George Tomasini was nominated for the Academy Award for Best Film Editing for North by Northwest, but Ben-Hurs editors won the award that year.

On November 22, 1964, while he was editing In Harm's Way, Tomasini died of a massive heart attack. He was 55 years old. He left behind Mary Brian, his wife of 17 years and no children.

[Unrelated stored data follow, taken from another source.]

(** Adding to the slot of time a slot number already counts, or starting a
    newer one there. *)
Lemma add_slot_hit (sl last : Z) (log : list event) (e : event) (s : windowSlot) :
  1 <= sl -> 0 <= last <= at_ e ->
  slot_inv sl last log (pos_of (Z.quot (at_ e) sl)) s ->
  slot_inv sl (at_ e) (log ++ [e]) (pos_of (Z.quot (at_ e) sl))
    (let s := if negb (idx s =? Z.quot (at_ e) sl)
              then {| idx := Z.quot (at_ e) sl; a := 0; b := 0 |} else s in
     {| idx := idx s; a := a s + ea e; b := b s + eb e |}).
Proof.
  intros Hsl Hle [Hidx Hnew Hsum].
  pose proof (quot_mono last (at_ e) sl Hsl Hle) as Hq.
  destruct (Z.eqb_spec (idx s) (Z.quot (at_ e) sl)) as [E|E]; cbn.
  - assert (Hin : a s = zsum ea (in_slot sl (idx s) log) /\
                  b s = zsum eb (in_slot sl (idx s) log)).
    { destruct Hsum as [(_ & ? & ?)|(H0 & -> & -> & Hno)]; [done|].
      rewrite in_slot_none; [done|]. intros e' He' Hx. apply (Hno e' He'). congruence. }
    split; cbn; [lia| |left].
    + intros e' He' Hp. apply elem_of_app in He' as [He'| ->%list_elem_of_singleton]; [|lia].
      by apply Hnew.
    + rewrite E, in_slot_snoc_same, !zsum_app, <- E. cbn. destruct Hin. split_and!; [done|lia..].
  - split; cbn; [lia| |left].
    + intros e' He' Hp. apply elem_of_app in He' as [He'| ->%list_elem_of_singleton]; [|lia].
      specialize (Hnew e' He' Hp). lia.
    + rewrite in_slot_snoc_same, !zsum_app, in_slot_none; [by split_and!; cbn; lia|].
      intros e' He' Hx. specialize (Hnew e' He'). rewrite Hx in Hnew. specialize (Hnew eq_refl). lia.
Qed.

Lemma add_slot_miss (sl last : Z) (log : list event) (e : event) (p : nat) (s : windowSlot) :
  1 <= sl -> 0 <= last <= at_ e -> p <> pos_of (Z.quot (at_ e) sl) ->
  slot_inv sl last log p s -> slot_inv sl (at_ e) (log ++ [e]) p s.
Proof.
  intros Hsl Hle Hp [Hidx Hnew Hsum].
  pose proof (quot_mono last (at_ e) sl Hsl Hle) as Hq.
  split; [lia| |].
  - intros e' He' Hp'. apply elem_of_app in He' as [He'| ->%list_elem_of_singleton]; [by apply Hnew|].
    congruence.
  - destruct Hsum as [(Hpos & Ha & Hb)|(H0 & Ha & Hb & Hno)]; [left|right].
    + rewrite in_slot_snoc_other by congruence. done.
    + split_and!; [done..|]. intros e' He'.
      apply elem_of_app in He' as [He'| ->%list_elem_of_singleton]; [by apply Hno|congruence].
Qed.

Lemma add_log_inv (w : window) (last : Z) (log : list event) (e : event) :
  log_inv w last log -> 0 <= last <= at_ e ->
  log_inv (add w (at_ e) (ea e) (eb e)) (at_ e) (log ++ [e]).
Proof.
  intros (Hwf & Hrange & Hinv) Hle.
  split; [by apply add_wf|]. split.
  { intros e' He'. apply elem_of_app in He' as [He'| ->%list_elem_of_singleton]; [|lia].
    specialize (Hrange e' He'). lia. }
  intros p s' Hs'. cbn in *. unfold idx_of in Hs'.
  destruct (decide (p = pos_of (Z.quot (at_ e) (slot w)))) as [->|Hp].
  - rewrite list_lookup_alter_eq in Hs'. apply fmap_Some in Hs' as (s & Hs & ->).
    destruct Hwf. eapply add_slot_hit; eauto.
  - rewrite list_lookup_alter_ne in Hs' by done.
    destruct Hwf. eapply add_slot_miss; eauto.
Qed.

(** The instant of the last event of a log, the epoch when it is empty. *)
Definition last_at (log : list event) : Z := default 0 (at_ <$> last log).

Lemma monotone_snoc (log : list event) (e : event) :
  monotone (log ++ [e]) -> monotone log /\ 0 <= last_at log <= at_ e.
Proof.
  unfold monotone, last_at. rewrite fmap_app. cbn [fmap list_fmap].
  rewrite app_comm_cons, sorted_snoc. intros [Hs Hf]. split; [done|].
  destruct log as [|e' log] using rev_ind; cbn; [inversion_clear Hf; lia|].
  rewrite last_snoc. cbn.
  rewrite fmap_app in *. cbn in *. inversion_clear Hf as [|? ? H0 Hf'].
  apply Forall_app in Hf' as [_ Hf']. inversion_clear Hf' as [|? ? Hle _].
  inversion_clear Hs as [|? ? _ Hf0]. apply Forall_app in Hf0 as [_ Hf0].
  inversion_clear Hf0. lia.
Qed.

Lemma run_log_inv (len : Z) (log : list event) :
  monotone log -> log_inv (run (newWindow len) log) (last_at log) log.
Proof.
  induction log as [|e log IH] using rev_ind; intros Hm; [apply new_log_inv|].
  apply monotone_snoc in Hm as [Hm Hle]. rewrite run_snoc.
  unfold last_at at 1. rewrite last_snoc. cbn. apply (add_log_inv _ (last_at log)); auto.
Qed.

(** ** Summing *)

Definition counted (w : window) (now : Z) (f : windowSlot -> Z) : Z :=
  zsum (fun s => if idx_of w now - idx s <? windowSlots then f s else 0) (slots w).

Lemma sum_counted (w : window) (now : Z) :
  sum w now = (counted w now a, counted w now b).
Proof.
  unfold sum, counted. generalize (idx_of w now) as i. intros i.
  assert (H : forall l x y,
    foldl (fun '(ta, tb) s =>
      if i - idx s <? windowSlots then (ta + a s, tb + b s) else (ta, tb)) (x, y) l =
    (x + zsum (fun s => if i - idx s <? windowSlots then a s else 0) l,
     y + zsum (fun s => if i - idx s <? windowSlots then b s else 0) l)).
  { induction l as [|s l IH]; intros x y; cbn [foldl]; [cbn; f_equal; lia|].
    rewrite !zsum_cons. destruct (i - idx s <? windowSlots); rewrite IH; f_equal; lia. }
  rewrite H. f_equal; lia.
Qed.

Section Totals.
Context (f : windowSlot -> Z) (g : event -> Z).
Context (Hfg : (f = a /\ g = ea) \/ (f = b /\ g = eb)).

Lemma slot_total (sl last now : Z) (log : list event) (p : nat) (s : windowSlot) :
  slot_inv sl last log p s -> 1 <= sl -> 0 <= last <= now ->
  (forall e, e ∈ log -> 0 <= at_ e) ->
  (if Z.quot now sl - idx s <? windowSlots then f s else 0) =
  zsum (fun e => if decide (pos_of (Z.quot (at_ e) sl) = p)
                 then if inside sl now (at_ e) then g e else 0 else 0) log.
Proof.
  intros [Hidx Hnew Hsum] Hsl Hle Hpos.
  pose proof (quot_mono last now sl Hsl Hle) as Hq.
  assert (Hs : f s = zsum (fun e => if decide (pos_of (Z.quot (at_ e) sl) = p)
                 then if decide (Z.quot (at_ e) sl = idx s) then g e else 0 else 0) log).
  { assert (Hf : f s = (if decide (pos_of (idx s) = p) then zsum g (in_slot sl (idx s) log) else 0)).
    { destruct Hsum as [(Hp & Ha & Hb)|(H0 & Ha & Hb & Hno)].
      - rewrite decide_True by done. destruct Hfg as [[-> ->]|[-> ->]]; done.
      - assert (f s = 0) as -> by (destruct Hfg as [[-> _]|[-> _]]; done).
        destruct (decide _) as [Hp|]; [|done].
        rewrite in_slot_none; [done|]. intros e He Hx. apply (Hno e He). congruence. }
    rewrite Hf. unfold in_slot. rewrite zsum_filter. case_decide as Hp.
    - apply zsum_ext. intros e _. repeat case_decide; congruence.
    - rewrite (zsum_ext _ (fun _ => 0)), zsum_zero; [done|].
      intros e _. repeat case_decide; congruence. }
  destruct (Z.ltb_spec (Z.quot now sl - idx s) windowSlots) as [Hin|Hout].
  - rewrite Hs. apply zsum_ext. intros e He. specialize (Hnew e He).
    pose proof (quot_mono 0 (at_ e) sl Hsl ltac:(specialize (Hpos e He); lia)).
    case_decide as Hp; [|done]. specialize (Hnew Hp). unfold inside.
    case_decide as Hx; [rewrite Hx; split_ifs; (done || lia)|].
    destruct (Z.ltb_spec (Z.quot now sl - Z.quot (at_ e) sl) windowSlots) as [Hw|]; [|done].
    destruct Hsum as [(Hp' & _)|(H0 & _ & _ & Hno)]; [|by destruct (Hno e He)].
    exfalso. apply Hx. symmetry. apply pos_of_inj; (congruence || lia).
  - symmetry. rewrite (zsum_ext _ (fun _ => 0)), zsum_zero; [done|].
    intros e He. case_decide as Hp; [|done]. specialize (Hnew e He Hp). unfold inside.
    split_ifs; [lia|done].
Qed.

==Filmography as film editor==

Editor
| Year | Film | Director | Notes |
| 1947 | Wild Harvest | Tay Garnett |  |
| 1952 | The Turning Point | William Dieterle | First collaboration with William Dieterle |
| 1953 | Stalag 17 | Billy Wilder |  |
| Houdini | George Marshall |  |
| 1954 | Elephant Walk | William Dieterle | Second collaboration with William Dieterle |
| Rear Window | Alfred Hitchcock | First collaboration with Alfred Hitchcock |
| 1955 | To Catch a Thief | Second collaboration with Alfred Hitchcock |
| 1956 | The Man Who Knew Too Much | Third collaboration with Alfred Hitchcock |
| The Wrong Man | Fourth collaboration with Alfred Hitchcock |
| 1957 | Hear Me Good | Don McGuire |  |
| 1958 | Vertigo | Alfred Hitchcock | Fifth collaboration with Alfred Hitchcock |
| I Married a Monster from Outer Space | Gene Fowler Jr. |  |
| 1959 | North by Northwest | Alfred Hitchcock | Sixth collaboration with Alfred Hitchcock |
| 1960 | The Time Machine | George Pal | First collaboration with George Pal |
| Psycho | Alfred Hitchcock | Seventh collaboration with Alfred Hitchcock |
| 1961 | The Misfits | John Huston |  |
| 1962 | Cape Fear | J. Lee Thompson |  |
| 1963 | The Birds | Alfred Hitchcock | Eighth collaboration with Alfred Hitchcock |
| Who's Been Sleeping in My Bed? | Daniel Mann |  |
| 1964 | 7 Faces of Dr. Lao | George Pal | Second collaboration with George Pal |
| Marnie | Alfred Hitchcock | Ninth collaboration with Alfred Hitchcock |
| 1965 | In Harm's Way | Otto Preminger |  |

Editorial department
| Year | Film | Director | Role | Notes | Other notes |
| 1948 | Beyond Glory | John Farrow | Assistant editor | First collaboration with John Farrow | Uncredited |
| Night Has a Thousand Eyes | Second collaboration with John Farrow |
| 1949 | Red, Hot and Blue | Third collaboration with John Farrow |

Sound department
| Year | Film | Director | Role | Notes |
|---|---|---|---|---|
| 1939 | Union Pacific | Cecil B. DeMille | Sound effects editor | Uncredited |

- Shorts

Editor
| Year | Film | Director |
|---|---|---|
| 1951 | Benjy | Fred Zinnemann |

Tomasini's most important work with Hitchcock was the memorable shower scene in Psycho (1960). Its aesthetic and dramatic accomplishment was achieved largely through the editor's skill. The completed forty-five second sequence that Hitchcock originally storyboarded was compiled by Tomasini from footage shot over several days that utilized a total of over seventy camera setups. From that mass of footage, Tomasini selected sixty different shots, some of them very short, through which he elected to rely heavily on the techniques of 'associative editing'.